インドへの原子力協力は、インドの核兵器増産を助けるだけで、温室効果ガス排出の削減にはほとんど役立たないと説明するのは、M・V・ラマナ博士(バンガロールの環境・開発学際研究センター上級研究員)です。ラマナ氏は、米印原子力協力がインドの核兵器計画に与える影響を分析した論文(英文pfd)の共同執筆者であり、また、米印原子力協力に反対するよう求めて日本政府に提出された印パの研究者・活動家らの書簡の署名者の一人でもあります。説明の根拠となっているのは、インド核安全保障諮問委員会による「核ドクトリンに関する報告書(ドラフト)」(英文)(1999年8月17日)やインド政府計画委員会の「統合的エネルギー政策(2006年8月)」(英文pdf)などです。
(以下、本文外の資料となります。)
(** The stack has its top at the head. *)
Definition dfs_round (csr : SnapshotCsr) (max_depth : Z) (state : bfs_state) : analysing (bfs_state + bfs_state) :=
  let '(visited, stack, order) := state in
  match stack with
  | [] => mret (inr (visited, stack, order))
  | (vertex, depth) :: stack =>
      _ ← step;
      id ← index (csr_vertex_ids csr) vertex;
      let order := order ++ [id] in
      if max_depth <=? depth then mret (inl (visited, stack, order))
      else
        range ← outgoing csr vertex;
        acc ← sfor (visit (csr_neighbors csr) (λ w stack, (w, depth + 1) :: stack)) (rev range) (visited, stack);
        mret (inl (acc.1, acc.2, order))
  end.

Definition depth_first_search (csr : SnapshotCsr) (request : AlgorithmRequest) : analysing AlgorithmResult :=
  source ← vertex_of csr (ar_source request);
  let vertex_count := length (csr_vertex_ids csr) in
  _ ← reserve (saturating_mul (Z.of_nat vertex_count) 9);
  visited ← assign (replicate vertex_count false) source true;
  state ← swhile AnalyticsOutOfFuel (S vertex_count) (dfs_round csr (ar_max_depth request))
            (visited, [(source, 0)], []);
  mret (Traversal state.2).

(** ** Marking *)

Definition flagged (visited : list bool) (v : nat) : Prop := visited !! v = Some true.

(** The vertices marked by a loop over [targets], in the order they are marked. *)
Record marked {B} (push : nat → B → B) (targets fresh : list nat) (visited : list bool) (pending : B)
    (acc : list bool * B) : Prop := {
  mk_length : length acc.1 = length visited;
  mk_fresh : NoDup fresh ∧ ∀ w, w ∈ fresh → w ∈ targets ∧ ¬ flagged visited w ∧ (w < length visited)%nat;
  mk_flags w : flagged acc.1 w ↔ flagged visited w ∨ w ∈ fresh;
  mk_all w : w ∈ targets → flagged acc.1 w;
  mk_pending : acc.2 = foldl (λ p w, push w p) pending fresh;
}.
9月4-5日に予定されている「原子力供給国グループ(NSG)」の会合で「核不拡散条約(NPT)」非加盟のインドへの原子力協力を認める決定をすれば、それは、1995年のNPT加盟国の決定に違反するだけでなく、実際にインドの核兵器増産に手を貸し、印パ軍拡競争の火に油を注ぐことになりうるのです。そして、喧伝されている温暖化防止効果は、焼け石に水のようなものでしかないということをラマナ氏の分析が示しています。
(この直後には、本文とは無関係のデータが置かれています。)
(** Fewer rides than vertices are enough. *)
Lemma journey_short source steps v t :
  csr_wf csr → (source < vertex_count csr)%nat → journey source steps v t →
  ∃ steps' t', t' ≤ t ∧ journey source steps' v t' ∧ (length steps' < vertex_count csr)%nat.
Proof.
  intros Hwf Hs (steps' & t' & Hle & Hj & Hnd)%journey_simple. exists steps', t'. split; [done|]. split; [done|].
  pose proof (NoDup_below_length _ _ Hnd (journey_bound _ _ _ _ Hwf Hs Hj)) as Hlen. cbn in Hlen.
  rewrite length_fmap in Hlen. lia.
Qed.
End journeys.

(** ** Times of vertices *)

Definition time_of (times : list Z) (v : nat) : Z := default i64_max (times !! v).

Lemma time_of_insert times v t w :
  (v < length times)%nat → time_of (<[v := t]> times) w = if decide (w = v) then t else time_of times w.
Proof.
  intros Hv. unfold time_of. case_decide as Hw; [subst; by rewrite list_lookup_insert_eq|].
  by rewrite list_lookup_insert_ne.
Qed.
Lemma time_of_init n s t v : (s < n)%nat → time_of (<[s := t]> (replicate n i64_max)) v = if decide (v = s) then t else i64_max.
Proof.
  intros Hs. rewrite time_of_insert by by rewrite length_replicate. case_decide; [done|]. unfold time_of.
  destruct (replicate n i64_max !! v) eqn:Hv; [|done]. apply lookup_replicate in Hv as [-> _]. done.
Qed.

(** The properties and the window of a request. *)
Definition temporal_window (request : AlgorithmRequest) (dp ap : string) (start end_ : Z) : Prop :=
  ar_departure_property request = Some dp ∧ ar_arrival_property request = Some ap ∧
  ar_time_start request = Some start ∧ ar_time_end request = Some end_ ∧ start ≤ end_.
(** Some edge lacks one of the two times. *)
Definition timeless (csr : SnapshotCsr) (dp ap : string) : Prop :=
  ∃ i u w, edge_at csr i u w ∧ (edge_integer csr dp i = None ∨ edge_integer csr ap i = None).

Section temporal_rules.
Context (Q : AnalyticsError → Prop) (HQ : ∀ e, refused e → Q e).

Lemma swp_time (times : list Z) v (P : Z → Prop) : (v < length times)%nat → P (time_of times v) → swp (index times v) P Q.
Proof.
  intros Hv HP. destruct (lookup_lt_is_Some_2 times v Hv) as [t Ht]. apply (swp_at Q _ _ _ _ Ht).
  unfold time_of in HP. by rewrite Ht in HP.
Qed.
Lemma swp_edge_times csr i dp ap (P : Z * Z → Prop) :
  (edge_integer csr dp i = None ∨ edge_integer csr ap i = None → Q AnMissingProperty) →
  (∀ d a, edge_integer csr dp i = Some d → edge_integer csr ap i = Some a → P (d, a)) →
  swp (edge_times csr i dp ap) P Q.
Proof.
  intros HM HP. unfold edge_times.
  apply swp_bind, swp_lift. destruct (edge_integer csr dp i) as [d|]; [|apply HM; by left].
  apply swp_bind, swp_lift. destruct (edge_integer csr ap i) as [a|]; [|apply HM; by right]. apply swp_ret. by apply HP.
Qed.
Lemma swp_temporal_request request (P : string * string * Z * Z → Prop) :
  ((∀ dp ap s e, ¬ temporal_window request dp ap s e) → Q AnInvalidRequest) →
  (∀ dp ap s e, temporal_window request dp ap s e → P (dp, ap, s, e)) →
  swp (temporal_request request) P Q.
Proof.
  unfold temporal_window. intros HI HP. unfold temporal_request.
  apply swp_bind, swp_lift. destruct (ar_departure_property request) as [dp|]; [|apply HI; naive_solver].
  apply swp_bind, swp_lift. destruct (ar_arrival_property request) as [ap|]; [|apply HI; naive_solver].
  apply swp_bind, swp_lift. destruct (ar_time_start request) as [s|]; [|apply HI; naive_solver].
  apply swp_bind, swp_lift. destruct (ar_time_end request) as [e|]; [|apply HI; naive_solver].
  cbn [ok_or]. destruct (e <? s) eqn:He.
  - apply swp_stop, HI. intros ? ? ? ? (? & ? & ? & ? & ?). simplify_eq. lia.
  - apply swp_ret, HP. repeat split. lia.
Qed.
Lemma swp_list_reachable csr arrivals :
  length arrivals = vertex_count csr →
  swp (sfor (λ '(vertex, arrival) reachable,
         _ ← step; mret (if arrival =? i64_max then reachable else reachable ++ [vertex]))
         (zip (csr_vertex_ids csr) arrivals) [])
    (λ ids, identifies csr ids (base.filter (λ v, time_of arrivals v ≠ i64_max) (seq 0 (vertex_count csr)))) Q.
Proof.
  intros Hl. assert (length (zip (csr_vertex_ids csr) arrivals) = vertex_count csr) as Hlen.
  { rewrite length_zip_with. unfold vertex_count in *. lia. }
  rewrite <-Hlen.
  apply (swp_for (λ pre ids, identifies csr ids (base.filter (λ v, time_of arrivals v ≠ i64_max) (seq 0 (length pre))))).
  { done. }
  intros pre [id arrival] post ids Hzip Hids. apply swp_bind, (swp_step Q HQ), swp_ret.
  assert (zip (csr_vertex_ids csr) arrivals !! length pre = Some (id, arrival)) as Hk.
  { rewrite Hzip. by rewrite lookup_app_r, Nat.sub_diag by lia. }
  apply lookup_zip_with_Some in Hk as (? & ? & [= <- <-] & Hid & Ha).
  rewrite length_app. cbn [length]. rewrite Nat.add_1_r, seq_S, filter_app, filter_cons. cbn [Nat.add].
  assert (time_of arrivals (length pre) = arrival) as -> by (unfold time_of; by rewrite Ha).
  destruct (arrival =? i64_max) eqn:Hmax; to_prop.
  - rewrite decide_False by tauto. by rewrite app_nil_r.
  - rewrite decide_True by done. by apply identifies_snoc.
Qed.
End temporal_rules.

(** ** Reachability *)

Section reachability.
Context (Q : AnalyticsError → Prop) (HQ : ∀ e, refused e → Q e).
Context (csr : SnapshotCsr) (Hwf : csr_wf csr) (dp ap : string) (start end_ : Z) (source : nat).
Context (HM : timeless csr dp ap → Q AnMissingProperty).
Context (Hsource : (source < vertex_count csr)%nat) (Hse : start ≤ end_) (Hend : end_ < i64_max).

Let J := journey csr dp ap start end_ source.
Let R := ride csr dp ap start end_.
以下、背景情報と、ラマナ氏の簡潔な説明(2008年8月24日付けメール)の訳文です。

  1. 背景──核兵器増産につながるウランの提供
  2. 日本政府の主張
  3. インドのM・V・ラマナ博士の反論
  4. 日本政府の取るべき行為──NSGで米印原子力協力に反対を
  5. 参考


背景──核兵器増産につながるウランの提供

印パの活動家・科学者らの日本政府あて書簡(2007年2月1日)がこう言っています。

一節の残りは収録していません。